Records excerpted from a collection:
______

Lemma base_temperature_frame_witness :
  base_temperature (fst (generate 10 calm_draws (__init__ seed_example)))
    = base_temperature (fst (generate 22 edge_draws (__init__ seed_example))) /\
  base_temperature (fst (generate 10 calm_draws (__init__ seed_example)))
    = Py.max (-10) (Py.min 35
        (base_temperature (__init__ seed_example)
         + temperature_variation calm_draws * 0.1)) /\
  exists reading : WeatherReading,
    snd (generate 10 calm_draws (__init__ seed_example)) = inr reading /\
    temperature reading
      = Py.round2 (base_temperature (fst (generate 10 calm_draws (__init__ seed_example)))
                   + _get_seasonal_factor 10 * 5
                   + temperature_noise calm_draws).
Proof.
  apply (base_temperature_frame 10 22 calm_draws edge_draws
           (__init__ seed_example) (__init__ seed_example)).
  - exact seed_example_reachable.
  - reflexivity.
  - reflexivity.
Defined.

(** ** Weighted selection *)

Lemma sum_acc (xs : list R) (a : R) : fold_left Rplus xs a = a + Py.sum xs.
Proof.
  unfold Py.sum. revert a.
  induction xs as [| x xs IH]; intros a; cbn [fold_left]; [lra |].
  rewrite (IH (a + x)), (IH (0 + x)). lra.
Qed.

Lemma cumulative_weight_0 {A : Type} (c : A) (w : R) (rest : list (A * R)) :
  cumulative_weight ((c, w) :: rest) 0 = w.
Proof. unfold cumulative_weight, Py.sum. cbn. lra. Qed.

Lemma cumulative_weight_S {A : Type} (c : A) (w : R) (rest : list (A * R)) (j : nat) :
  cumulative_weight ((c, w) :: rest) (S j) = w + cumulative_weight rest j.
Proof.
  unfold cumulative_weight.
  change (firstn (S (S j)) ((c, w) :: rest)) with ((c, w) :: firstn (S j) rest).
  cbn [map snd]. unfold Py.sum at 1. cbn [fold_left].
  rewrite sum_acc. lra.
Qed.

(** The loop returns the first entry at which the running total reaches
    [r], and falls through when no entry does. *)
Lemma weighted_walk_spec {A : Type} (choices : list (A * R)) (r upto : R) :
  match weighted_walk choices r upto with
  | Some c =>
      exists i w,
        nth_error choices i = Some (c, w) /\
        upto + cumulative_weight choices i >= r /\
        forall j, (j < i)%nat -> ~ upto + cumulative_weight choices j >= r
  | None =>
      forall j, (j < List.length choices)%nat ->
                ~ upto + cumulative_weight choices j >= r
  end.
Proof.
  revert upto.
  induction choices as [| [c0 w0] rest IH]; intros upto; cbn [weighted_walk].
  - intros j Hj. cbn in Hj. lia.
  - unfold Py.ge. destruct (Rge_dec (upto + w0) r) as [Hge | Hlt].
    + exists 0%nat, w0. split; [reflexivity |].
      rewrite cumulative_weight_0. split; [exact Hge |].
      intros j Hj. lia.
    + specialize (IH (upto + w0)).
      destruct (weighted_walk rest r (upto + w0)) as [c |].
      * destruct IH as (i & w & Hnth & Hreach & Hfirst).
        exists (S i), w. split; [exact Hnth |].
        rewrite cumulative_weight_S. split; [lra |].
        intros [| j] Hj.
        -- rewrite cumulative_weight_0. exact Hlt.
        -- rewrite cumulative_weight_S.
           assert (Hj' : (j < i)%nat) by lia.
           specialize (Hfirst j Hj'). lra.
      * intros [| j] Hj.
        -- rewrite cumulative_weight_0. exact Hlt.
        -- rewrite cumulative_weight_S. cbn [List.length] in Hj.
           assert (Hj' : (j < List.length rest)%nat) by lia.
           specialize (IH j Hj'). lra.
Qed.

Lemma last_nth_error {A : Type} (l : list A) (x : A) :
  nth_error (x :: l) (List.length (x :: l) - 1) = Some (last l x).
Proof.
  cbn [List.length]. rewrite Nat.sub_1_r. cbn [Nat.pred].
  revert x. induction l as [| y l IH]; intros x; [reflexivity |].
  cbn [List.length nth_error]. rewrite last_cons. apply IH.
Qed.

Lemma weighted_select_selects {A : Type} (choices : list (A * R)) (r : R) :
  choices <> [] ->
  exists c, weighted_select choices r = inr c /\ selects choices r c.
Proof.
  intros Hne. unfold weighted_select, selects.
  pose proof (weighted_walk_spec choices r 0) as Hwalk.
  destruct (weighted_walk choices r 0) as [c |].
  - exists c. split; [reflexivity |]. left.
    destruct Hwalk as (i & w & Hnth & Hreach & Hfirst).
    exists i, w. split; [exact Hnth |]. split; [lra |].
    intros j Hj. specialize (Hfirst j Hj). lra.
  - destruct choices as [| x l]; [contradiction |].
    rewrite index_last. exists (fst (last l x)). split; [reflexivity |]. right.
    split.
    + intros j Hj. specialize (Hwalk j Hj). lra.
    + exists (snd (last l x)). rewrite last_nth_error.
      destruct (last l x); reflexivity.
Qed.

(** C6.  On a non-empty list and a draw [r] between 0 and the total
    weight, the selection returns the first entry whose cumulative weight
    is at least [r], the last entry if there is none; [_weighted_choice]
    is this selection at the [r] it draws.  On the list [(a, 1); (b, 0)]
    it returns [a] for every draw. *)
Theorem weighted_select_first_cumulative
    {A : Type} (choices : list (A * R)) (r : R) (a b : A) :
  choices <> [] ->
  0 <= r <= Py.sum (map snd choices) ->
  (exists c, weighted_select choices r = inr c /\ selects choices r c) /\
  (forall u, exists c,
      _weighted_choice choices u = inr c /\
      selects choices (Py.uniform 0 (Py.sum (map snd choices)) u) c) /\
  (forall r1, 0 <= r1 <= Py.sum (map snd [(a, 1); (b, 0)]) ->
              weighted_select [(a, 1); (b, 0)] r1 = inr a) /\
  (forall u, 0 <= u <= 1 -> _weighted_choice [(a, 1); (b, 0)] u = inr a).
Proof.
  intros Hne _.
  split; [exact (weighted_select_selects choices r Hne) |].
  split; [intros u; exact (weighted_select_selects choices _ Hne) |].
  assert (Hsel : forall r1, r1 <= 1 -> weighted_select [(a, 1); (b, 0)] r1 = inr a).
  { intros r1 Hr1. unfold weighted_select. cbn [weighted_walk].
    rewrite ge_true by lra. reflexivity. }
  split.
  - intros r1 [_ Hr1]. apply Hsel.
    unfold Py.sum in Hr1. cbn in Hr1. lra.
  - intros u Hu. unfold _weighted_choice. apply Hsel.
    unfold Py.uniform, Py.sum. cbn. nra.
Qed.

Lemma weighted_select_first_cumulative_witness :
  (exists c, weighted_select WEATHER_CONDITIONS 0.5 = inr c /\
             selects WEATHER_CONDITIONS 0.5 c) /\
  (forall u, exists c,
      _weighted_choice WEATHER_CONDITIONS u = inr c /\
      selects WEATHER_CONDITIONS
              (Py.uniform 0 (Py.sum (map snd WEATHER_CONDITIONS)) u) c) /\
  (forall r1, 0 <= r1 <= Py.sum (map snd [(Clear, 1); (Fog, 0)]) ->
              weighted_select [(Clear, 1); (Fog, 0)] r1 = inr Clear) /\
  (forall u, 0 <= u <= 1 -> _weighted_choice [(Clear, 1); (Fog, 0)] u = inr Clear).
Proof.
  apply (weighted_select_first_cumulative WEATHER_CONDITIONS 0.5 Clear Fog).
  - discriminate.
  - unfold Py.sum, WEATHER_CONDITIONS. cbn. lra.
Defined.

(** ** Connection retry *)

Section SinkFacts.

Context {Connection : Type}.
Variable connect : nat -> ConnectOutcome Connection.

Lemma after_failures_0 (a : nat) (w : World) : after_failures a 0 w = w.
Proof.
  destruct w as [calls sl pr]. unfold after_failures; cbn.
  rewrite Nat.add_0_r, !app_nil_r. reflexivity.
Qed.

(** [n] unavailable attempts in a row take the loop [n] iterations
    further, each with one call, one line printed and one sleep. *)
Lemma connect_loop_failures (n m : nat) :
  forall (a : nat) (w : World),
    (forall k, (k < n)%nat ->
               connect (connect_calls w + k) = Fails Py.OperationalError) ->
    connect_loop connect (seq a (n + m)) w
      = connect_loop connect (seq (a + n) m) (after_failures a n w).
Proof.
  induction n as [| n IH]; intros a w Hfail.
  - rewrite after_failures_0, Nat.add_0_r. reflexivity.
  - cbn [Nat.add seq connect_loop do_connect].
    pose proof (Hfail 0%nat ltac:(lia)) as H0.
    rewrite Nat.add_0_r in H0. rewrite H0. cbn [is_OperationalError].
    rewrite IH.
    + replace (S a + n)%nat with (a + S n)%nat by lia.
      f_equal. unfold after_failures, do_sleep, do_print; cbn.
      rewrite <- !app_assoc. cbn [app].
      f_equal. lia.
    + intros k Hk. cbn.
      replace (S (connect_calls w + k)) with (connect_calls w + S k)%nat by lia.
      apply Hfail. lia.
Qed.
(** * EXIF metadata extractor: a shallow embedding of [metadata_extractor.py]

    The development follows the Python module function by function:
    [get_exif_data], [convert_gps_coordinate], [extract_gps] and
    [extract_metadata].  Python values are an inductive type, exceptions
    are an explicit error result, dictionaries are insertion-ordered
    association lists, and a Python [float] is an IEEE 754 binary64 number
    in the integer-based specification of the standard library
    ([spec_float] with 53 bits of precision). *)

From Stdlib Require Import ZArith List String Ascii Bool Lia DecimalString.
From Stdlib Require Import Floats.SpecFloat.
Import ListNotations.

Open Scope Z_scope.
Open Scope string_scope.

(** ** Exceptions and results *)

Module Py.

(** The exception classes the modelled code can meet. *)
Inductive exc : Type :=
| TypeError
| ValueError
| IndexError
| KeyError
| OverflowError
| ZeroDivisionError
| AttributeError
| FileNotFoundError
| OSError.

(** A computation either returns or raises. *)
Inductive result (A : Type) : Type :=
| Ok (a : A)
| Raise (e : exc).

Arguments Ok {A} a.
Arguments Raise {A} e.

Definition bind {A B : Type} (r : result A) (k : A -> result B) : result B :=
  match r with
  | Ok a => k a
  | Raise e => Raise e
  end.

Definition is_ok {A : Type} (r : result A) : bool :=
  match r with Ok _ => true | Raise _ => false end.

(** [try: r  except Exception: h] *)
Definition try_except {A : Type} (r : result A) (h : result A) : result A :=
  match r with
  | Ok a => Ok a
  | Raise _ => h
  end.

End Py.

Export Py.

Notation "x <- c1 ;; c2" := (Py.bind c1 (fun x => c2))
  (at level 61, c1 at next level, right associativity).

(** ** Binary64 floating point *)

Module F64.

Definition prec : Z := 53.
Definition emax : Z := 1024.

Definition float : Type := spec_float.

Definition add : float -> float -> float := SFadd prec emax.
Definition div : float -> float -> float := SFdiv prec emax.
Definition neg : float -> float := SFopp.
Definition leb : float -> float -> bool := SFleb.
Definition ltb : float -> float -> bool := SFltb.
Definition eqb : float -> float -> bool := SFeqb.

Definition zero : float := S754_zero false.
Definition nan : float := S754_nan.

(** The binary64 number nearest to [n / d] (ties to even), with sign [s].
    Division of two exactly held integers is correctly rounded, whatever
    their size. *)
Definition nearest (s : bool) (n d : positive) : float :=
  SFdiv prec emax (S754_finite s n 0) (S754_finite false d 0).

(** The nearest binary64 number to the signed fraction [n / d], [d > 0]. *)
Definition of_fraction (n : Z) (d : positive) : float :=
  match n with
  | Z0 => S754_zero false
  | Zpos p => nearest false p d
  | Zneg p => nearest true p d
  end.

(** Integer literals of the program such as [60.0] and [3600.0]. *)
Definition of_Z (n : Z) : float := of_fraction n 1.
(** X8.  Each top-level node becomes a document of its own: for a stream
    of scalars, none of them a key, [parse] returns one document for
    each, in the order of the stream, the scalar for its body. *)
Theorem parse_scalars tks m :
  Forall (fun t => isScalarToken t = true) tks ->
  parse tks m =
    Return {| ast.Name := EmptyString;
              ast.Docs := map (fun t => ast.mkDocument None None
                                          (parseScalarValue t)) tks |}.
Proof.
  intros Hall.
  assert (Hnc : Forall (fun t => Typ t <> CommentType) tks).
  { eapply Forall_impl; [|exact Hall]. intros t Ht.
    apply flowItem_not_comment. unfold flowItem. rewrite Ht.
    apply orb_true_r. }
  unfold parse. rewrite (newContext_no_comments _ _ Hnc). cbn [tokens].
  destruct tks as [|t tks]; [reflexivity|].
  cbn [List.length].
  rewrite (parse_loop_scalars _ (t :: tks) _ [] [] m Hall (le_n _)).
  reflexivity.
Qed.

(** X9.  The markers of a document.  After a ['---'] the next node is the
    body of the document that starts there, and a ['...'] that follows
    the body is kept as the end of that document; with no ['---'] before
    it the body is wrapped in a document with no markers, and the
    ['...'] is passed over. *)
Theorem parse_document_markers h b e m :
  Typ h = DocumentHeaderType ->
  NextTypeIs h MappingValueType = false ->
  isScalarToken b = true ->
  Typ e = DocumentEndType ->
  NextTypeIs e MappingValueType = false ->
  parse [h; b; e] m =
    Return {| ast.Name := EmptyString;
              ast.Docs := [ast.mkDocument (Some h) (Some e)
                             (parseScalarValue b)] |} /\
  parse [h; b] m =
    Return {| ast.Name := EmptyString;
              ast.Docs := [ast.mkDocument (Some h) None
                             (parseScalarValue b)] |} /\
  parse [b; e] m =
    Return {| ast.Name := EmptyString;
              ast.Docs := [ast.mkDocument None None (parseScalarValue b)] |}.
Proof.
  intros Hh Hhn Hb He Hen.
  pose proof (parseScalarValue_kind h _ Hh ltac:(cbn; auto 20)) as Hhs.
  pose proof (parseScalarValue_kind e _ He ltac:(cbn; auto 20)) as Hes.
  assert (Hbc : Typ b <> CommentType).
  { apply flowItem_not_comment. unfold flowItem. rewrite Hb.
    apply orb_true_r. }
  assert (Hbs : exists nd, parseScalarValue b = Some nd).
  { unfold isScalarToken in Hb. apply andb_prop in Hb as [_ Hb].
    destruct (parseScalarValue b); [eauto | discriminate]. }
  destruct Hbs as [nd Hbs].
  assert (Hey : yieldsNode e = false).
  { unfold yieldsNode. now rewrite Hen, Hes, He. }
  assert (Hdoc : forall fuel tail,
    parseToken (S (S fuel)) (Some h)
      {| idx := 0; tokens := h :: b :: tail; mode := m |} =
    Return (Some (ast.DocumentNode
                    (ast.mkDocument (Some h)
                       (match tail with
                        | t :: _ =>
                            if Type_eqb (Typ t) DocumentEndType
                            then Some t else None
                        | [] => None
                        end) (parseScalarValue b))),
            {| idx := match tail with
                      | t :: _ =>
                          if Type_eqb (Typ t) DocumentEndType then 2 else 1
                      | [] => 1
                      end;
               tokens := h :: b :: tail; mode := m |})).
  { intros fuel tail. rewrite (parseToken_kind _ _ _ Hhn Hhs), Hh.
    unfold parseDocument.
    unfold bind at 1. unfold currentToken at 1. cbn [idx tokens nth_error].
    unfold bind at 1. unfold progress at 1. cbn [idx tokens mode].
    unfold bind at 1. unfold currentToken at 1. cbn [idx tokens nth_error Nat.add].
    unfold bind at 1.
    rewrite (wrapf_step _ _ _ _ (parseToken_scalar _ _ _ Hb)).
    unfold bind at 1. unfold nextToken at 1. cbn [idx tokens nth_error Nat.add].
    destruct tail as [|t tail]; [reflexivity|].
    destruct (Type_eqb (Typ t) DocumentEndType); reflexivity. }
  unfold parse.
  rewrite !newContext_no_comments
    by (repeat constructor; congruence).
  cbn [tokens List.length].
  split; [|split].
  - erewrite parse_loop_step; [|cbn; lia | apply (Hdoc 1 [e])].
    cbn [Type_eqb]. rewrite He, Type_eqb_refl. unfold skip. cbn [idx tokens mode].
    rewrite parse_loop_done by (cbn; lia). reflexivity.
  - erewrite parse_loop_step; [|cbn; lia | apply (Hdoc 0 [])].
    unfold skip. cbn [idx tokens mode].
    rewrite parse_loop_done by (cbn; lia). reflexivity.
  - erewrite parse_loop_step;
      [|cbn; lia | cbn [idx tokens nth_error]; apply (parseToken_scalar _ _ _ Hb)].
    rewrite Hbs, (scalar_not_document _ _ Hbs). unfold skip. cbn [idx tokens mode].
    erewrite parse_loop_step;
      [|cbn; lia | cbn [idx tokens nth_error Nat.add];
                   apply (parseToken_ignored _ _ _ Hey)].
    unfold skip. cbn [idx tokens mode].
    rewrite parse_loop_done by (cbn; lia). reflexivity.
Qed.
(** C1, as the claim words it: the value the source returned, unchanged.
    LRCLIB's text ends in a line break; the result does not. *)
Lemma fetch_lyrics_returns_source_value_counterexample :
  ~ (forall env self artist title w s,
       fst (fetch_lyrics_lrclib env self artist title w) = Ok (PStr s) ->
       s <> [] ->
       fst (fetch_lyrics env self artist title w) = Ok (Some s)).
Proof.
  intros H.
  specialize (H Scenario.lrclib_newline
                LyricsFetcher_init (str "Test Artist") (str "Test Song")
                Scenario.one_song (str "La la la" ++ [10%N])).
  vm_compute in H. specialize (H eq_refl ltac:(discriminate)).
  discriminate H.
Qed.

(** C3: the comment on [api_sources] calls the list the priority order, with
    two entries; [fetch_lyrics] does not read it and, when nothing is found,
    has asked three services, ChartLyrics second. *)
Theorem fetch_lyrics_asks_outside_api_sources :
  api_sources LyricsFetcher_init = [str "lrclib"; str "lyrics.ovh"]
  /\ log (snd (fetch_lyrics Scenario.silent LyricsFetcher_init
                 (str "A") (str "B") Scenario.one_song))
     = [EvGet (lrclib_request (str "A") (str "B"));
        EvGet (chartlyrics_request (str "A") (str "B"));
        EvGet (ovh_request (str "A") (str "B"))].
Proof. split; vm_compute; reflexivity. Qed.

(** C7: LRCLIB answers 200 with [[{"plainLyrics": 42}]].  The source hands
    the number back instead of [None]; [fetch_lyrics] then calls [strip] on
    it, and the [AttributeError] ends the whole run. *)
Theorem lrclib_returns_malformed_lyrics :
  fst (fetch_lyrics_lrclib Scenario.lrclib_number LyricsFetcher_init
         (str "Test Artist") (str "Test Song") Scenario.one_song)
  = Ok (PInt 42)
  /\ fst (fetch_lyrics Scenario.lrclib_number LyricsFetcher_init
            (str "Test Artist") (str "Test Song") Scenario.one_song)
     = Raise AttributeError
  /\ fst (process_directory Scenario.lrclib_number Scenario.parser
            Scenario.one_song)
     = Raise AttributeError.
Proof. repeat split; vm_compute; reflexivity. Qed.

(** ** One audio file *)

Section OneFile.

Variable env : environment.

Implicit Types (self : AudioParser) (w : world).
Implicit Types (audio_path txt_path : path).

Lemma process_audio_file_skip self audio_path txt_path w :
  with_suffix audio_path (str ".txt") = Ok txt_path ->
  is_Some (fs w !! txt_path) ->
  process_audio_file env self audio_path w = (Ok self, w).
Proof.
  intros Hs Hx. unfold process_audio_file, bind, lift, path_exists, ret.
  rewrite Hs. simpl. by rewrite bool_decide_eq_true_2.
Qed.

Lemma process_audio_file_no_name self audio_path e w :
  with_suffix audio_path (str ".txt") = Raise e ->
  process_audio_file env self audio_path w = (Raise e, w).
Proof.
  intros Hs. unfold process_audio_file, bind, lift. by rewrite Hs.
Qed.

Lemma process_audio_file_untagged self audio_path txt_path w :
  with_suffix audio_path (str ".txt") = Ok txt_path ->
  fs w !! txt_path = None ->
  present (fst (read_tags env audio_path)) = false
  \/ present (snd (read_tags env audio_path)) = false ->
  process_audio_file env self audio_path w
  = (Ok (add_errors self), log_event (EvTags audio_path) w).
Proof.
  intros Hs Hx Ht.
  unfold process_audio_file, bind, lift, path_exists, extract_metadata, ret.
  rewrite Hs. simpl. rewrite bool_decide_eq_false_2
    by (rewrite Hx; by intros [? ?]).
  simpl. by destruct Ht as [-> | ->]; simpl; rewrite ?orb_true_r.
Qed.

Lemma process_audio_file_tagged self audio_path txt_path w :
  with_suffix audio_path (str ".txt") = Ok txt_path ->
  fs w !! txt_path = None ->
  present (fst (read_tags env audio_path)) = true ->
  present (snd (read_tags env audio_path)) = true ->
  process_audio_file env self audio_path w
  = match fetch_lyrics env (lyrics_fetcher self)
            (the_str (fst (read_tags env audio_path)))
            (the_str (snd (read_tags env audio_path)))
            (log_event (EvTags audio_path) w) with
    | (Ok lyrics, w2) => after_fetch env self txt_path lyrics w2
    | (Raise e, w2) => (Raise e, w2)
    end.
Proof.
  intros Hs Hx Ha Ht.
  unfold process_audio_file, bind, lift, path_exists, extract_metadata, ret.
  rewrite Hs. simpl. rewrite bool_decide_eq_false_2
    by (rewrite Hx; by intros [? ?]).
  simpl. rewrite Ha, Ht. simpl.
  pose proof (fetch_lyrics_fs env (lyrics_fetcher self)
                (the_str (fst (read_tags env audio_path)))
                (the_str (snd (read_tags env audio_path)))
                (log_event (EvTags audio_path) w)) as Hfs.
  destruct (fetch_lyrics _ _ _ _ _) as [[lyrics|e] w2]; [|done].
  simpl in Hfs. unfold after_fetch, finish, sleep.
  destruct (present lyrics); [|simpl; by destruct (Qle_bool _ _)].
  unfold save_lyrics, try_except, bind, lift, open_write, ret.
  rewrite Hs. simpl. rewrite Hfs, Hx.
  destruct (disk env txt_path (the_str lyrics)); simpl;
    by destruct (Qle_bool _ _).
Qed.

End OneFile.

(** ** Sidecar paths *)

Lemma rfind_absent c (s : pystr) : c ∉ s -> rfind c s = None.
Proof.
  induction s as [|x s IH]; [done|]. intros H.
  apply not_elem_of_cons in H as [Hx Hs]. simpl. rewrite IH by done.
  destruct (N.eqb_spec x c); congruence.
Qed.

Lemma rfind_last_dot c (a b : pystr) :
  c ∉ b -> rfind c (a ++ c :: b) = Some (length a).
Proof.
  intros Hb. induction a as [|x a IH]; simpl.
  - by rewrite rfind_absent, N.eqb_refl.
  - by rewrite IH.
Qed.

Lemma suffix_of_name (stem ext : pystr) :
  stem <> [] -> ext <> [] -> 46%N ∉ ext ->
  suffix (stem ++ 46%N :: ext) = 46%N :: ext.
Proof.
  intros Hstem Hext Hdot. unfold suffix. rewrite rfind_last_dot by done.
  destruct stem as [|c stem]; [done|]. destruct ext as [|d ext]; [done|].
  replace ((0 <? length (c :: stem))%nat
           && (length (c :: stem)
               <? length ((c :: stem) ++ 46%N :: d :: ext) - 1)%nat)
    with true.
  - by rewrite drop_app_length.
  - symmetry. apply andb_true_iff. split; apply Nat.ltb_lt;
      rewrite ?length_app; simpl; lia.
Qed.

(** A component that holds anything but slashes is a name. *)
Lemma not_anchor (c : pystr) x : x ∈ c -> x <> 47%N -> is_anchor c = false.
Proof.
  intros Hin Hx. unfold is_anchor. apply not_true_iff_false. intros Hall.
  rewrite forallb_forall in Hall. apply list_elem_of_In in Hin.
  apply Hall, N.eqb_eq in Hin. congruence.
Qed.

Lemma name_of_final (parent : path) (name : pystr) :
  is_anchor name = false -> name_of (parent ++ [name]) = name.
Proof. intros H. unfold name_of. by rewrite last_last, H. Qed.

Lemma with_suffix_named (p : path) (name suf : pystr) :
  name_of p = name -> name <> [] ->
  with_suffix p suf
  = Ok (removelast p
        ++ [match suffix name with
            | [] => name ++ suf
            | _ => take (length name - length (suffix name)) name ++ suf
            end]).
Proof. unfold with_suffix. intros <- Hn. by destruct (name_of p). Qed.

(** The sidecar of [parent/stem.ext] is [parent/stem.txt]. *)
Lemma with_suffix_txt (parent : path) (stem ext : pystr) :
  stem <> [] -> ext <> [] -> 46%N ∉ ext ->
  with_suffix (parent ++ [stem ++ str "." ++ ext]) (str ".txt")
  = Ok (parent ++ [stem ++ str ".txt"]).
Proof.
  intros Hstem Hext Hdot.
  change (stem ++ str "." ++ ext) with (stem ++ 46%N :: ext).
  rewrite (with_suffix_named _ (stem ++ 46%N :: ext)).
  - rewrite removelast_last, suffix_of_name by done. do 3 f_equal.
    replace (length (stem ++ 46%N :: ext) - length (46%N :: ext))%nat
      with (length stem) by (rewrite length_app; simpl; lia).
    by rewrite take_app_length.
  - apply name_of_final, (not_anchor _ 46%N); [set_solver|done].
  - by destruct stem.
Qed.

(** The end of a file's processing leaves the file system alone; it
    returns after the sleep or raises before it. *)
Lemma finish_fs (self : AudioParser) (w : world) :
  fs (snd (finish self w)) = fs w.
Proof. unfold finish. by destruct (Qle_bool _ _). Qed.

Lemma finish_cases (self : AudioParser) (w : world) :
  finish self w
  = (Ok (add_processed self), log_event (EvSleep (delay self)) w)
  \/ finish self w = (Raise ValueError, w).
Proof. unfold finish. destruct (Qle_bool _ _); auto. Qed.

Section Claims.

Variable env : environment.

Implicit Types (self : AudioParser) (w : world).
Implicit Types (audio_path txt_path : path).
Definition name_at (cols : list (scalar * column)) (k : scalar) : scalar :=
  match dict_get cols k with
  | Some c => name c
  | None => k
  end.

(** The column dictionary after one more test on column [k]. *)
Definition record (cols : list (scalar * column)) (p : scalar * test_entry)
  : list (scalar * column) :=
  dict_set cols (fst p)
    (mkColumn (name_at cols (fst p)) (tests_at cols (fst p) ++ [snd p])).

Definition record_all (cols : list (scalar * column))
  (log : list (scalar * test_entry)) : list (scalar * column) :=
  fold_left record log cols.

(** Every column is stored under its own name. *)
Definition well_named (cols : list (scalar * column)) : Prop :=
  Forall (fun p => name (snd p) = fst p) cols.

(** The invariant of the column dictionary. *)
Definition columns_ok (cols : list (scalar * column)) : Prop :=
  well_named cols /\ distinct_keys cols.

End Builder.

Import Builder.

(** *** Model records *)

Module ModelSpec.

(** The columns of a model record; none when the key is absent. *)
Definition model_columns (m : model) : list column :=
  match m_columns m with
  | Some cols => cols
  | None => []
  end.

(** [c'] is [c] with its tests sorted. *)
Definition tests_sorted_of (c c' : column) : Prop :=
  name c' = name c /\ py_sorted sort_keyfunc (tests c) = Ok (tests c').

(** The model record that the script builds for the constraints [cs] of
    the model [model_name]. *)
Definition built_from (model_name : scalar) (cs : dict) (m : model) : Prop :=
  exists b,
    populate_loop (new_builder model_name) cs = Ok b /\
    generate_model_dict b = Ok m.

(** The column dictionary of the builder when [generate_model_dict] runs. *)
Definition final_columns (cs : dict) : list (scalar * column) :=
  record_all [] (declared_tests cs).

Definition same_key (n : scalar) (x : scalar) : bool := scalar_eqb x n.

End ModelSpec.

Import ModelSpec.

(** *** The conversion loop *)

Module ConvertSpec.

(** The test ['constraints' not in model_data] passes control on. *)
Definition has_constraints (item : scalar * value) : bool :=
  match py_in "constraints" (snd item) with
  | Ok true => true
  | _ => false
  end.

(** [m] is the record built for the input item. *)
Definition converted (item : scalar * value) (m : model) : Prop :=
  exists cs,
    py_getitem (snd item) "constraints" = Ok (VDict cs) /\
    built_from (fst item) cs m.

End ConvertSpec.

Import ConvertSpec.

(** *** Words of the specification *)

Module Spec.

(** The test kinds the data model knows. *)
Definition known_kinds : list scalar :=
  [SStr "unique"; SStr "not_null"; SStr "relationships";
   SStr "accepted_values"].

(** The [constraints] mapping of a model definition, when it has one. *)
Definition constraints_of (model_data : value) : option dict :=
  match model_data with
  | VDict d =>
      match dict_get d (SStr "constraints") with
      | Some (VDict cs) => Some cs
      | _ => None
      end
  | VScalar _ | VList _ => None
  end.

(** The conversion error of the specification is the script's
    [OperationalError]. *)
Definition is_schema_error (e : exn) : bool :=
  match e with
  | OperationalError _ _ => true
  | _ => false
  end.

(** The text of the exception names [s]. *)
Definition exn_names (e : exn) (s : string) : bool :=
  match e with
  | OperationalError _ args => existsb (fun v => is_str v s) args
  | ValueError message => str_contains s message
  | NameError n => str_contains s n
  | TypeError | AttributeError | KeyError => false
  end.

______

What is needed: Take the lines above from the one containing "(forall u, 0 <= u <= 1 -> _weighted_choice [(Clear, 1);" down to the one containing "Variable connect : nat", and transcribe them exactly, both ends included.

Output:
  (forall u, 0 <= u <= 1 -> _weighted_choice [(Clear, 1); (Fog, 0)] u = inr Clear).
Proof.
  apply (weighted_select_first_cumulative WEATHER_CONDITIONS 0.5 Clear Fog).
  - discriminate.
  - unfold Py.sum, WEATHER_CONDITIONS. cbn. lra.
Defined.

(** ** Connection retry *)

Section SinkFacts.

Context {Connection : Type}.
Variable connect : nat -> ConnectOutcome Connection.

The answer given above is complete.